'''
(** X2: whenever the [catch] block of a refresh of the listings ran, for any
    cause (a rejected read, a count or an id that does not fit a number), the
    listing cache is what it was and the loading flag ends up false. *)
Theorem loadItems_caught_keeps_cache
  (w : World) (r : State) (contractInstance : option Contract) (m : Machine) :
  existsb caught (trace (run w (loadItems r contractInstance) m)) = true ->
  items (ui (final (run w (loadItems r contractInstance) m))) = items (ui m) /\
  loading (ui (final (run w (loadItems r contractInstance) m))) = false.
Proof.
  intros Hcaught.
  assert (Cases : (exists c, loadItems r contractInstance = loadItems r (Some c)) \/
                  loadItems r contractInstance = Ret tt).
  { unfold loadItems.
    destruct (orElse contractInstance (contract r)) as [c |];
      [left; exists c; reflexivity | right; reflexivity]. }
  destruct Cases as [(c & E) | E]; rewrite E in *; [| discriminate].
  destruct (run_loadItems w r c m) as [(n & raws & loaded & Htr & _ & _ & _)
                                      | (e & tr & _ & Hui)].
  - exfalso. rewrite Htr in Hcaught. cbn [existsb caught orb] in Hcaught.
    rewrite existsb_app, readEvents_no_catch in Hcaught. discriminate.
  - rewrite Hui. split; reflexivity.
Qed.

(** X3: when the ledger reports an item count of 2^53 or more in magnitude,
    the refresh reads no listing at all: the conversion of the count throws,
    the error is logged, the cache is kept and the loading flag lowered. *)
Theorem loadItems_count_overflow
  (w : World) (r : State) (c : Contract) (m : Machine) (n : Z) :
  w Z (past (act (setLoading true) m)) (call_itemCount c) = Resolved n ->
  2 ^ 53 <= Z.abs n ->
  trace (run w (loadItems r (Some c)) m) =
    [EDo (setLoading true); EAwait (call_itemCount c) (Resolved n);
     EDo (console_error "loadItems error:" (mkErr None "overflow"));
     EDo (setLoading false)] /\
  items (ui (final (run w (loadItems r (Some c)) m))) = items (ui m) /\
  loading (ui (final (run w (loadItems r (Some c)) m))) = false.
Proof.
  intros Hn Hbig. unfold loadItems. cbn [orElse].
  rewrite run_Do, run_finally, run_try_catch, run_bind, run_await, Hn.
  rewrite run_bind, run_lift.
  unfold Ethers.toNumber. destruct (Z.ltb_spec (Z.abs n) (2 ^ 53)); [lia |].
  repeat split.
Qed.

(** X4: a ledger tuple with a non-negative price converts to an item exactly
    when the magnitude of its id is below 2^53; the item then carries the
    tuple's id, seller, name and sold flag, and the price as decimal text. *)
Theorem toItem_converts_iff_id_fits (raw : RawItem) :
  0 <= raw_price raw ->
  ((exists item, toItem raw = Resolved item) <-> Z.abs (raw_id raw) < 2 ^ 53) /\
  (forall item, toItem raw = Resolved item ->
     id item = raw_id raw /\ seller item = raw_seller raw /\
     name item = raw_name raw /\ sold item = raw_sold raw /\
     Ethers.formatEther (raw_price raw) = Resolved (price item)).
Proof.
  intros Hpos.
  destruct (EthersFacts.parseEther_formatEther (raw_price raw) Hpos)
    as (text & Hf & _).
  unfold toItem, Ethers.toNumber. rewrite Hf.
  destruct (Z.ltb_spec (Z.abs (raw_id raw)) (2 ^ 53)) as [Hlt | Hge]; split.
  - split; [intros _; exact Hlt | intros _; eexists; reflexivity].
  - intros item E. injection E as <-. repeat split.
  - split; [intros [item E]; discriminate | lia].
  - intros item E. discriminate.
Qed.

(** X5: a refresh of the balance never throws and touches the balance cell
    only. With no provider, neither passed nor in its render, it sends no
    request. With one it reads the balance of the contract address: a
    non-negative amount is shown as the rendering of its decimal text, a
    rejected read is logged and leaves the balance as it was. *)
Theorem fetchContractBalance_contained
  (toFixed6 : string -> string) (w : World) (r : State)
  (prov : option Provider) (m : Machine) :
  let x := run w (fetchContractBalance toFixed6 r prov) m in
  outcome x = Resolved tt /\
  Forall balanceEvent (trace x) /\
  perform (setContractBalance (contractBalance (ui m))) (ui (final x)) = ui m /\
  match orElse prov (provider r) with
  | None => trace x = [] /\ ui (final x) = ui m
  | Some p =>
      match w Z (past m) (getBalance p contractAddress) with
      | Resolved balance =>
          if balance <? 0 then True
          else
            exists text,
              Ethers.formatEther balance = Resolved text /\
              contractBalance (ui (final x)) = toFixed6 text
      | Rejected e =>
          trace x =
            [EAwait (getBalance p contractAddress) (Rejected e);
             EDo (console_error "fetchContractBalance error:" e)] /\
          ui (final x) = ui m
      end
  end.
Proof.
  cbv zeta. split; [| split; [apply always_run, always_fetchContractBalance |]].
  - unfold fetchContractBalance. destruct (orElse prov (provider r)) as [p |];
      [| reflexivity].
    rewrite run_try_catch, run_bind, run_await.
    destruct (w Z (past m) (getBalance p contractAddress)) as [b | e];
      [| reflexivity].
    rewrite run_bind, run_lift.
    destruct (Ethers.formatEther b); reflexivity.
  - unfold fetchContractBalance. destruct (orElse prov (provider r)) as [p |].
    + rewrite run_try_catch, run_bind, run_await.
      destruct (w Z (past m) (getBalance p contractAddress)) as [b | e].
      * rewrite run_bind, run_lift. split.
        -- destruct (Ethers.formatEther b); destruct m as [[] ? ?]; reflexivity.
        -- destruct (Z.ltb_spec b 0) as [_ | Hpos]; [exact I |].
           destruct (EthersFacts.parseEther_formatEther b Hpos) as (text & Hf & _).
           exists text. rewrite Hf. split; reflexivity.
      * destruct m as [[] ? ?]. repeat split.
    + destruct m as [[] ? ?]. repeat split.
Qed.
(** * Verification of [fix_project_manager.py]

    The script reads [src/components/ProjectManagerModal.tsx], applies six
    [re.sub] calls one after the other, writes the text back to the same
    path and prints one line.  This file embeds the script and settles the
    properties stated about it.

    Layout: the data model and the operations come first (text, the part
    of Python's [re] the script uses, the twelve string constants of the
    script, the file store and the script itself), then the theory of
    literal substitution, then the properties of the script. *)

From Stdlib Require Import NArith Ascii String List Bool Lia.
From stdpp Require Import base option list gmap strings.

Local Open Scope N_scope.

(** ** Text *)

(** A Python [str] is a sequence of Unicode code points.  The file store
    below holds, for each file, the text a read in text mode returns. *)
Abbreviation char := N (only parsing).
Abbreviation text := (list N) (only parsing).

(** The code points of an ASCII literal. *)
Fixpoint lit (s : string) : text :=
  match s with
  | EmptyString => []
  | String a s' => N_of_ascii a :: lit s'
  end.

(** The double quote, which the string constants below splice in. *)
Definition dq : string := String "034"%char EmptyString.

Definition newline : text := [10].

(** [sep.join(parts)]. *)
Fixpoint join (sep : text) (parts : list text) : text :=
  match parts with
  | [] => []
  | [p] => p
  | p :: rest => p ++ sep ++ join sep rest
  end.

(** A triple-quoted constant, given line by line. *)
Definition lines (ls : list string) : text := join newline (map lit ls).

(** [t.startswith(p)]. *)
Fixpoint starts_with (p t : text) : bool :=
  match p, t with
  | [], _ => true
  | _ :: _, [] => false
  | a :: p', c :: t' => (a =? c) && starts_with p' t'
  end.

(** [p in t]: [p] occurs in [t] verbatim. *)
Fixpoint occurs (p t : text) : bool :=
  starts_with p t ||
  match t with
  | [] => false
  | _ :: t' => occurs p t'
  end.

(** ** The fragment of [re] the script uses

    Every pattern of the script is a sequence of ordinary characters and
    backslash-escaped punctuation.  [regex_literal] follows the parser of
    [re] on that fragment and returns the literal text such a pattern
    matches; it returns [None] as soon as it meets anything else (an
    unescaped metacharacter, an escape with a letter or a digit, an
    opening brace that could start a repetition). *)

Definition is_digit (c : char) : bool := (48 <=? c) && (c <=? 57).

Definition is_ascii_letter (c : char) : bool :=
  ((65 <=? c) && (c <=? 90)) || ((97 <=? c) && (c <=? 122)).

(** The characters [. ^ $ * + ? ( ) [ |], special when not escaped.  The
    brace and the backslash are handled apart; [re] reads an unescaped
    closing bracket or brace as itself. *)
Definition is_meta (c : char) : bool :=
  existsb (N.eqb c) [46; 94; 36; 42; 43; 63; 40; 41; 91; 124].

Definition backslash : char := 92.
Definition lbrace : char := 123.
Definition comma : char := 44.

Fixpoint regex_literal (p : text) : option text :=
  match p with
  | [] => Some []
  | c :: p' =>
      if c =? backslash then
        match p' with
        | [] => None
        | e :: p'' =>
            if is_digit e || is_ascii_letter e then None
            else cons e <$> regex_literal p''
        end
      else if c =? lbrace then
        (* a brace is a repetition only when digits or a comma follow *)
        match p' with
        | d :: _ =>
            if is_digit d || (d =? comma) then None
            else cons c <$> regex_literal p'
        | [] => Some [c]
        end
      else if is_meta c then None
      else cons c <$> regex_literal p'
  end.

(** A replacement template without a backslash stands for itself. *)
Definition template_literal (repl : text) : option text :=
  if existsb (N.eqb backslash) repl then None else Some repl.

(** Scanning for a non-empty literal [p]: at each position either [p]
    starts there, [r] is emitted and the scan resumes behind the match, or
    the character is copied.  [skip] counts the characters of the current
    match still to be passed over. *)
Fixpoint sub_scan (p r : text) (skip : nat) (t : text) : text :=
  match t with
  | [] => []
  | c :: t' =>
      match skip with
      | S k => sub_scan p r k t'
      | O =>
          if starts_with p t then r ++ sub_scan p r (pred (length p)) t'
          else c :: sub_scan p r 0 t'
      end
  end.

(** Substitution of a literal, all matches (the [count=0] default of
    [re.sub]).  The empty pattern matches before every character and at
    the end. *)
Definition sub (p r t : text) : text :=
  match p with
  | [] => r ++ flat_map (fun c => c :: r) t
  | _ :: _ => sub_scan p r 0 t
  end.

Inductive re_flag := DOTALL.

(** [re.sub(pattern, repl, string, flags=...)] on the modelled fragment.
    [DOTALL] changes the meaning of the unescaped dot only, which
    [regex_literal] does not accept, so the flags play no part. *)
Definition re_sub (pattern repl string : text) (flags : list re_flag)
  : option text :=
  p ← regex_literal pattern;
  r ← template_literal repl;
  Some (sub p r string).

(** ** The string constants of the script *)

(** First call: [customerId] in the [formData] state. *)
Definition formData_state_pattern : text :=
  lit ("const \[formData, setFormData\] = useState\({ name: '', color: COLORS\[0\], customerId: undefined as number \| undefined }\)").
'''
[Activity] Output should match, line for line, the stretch of the material above from the line holding "(prov : option" through the line holding "Resolved balance =>".

[Task result]
  (prov : option Provider) (m : Machine) :
  let x := run w (fetchContractBalance toFixed6 r prov) m in
  outcome x = Resolved tt /\
  Forall balanceEvent (trace x) /\
  perform (setContractBalance (contractBalance (ui m))) (ui (final x)) = ui m /\
  match orElse prov (provider r) with
  | None => trace x = [] /\ ui (final x) = ui m
  | Some p =>
      match w Z (past m) (getBalance p contractAddress) with
      | Resolved balance =>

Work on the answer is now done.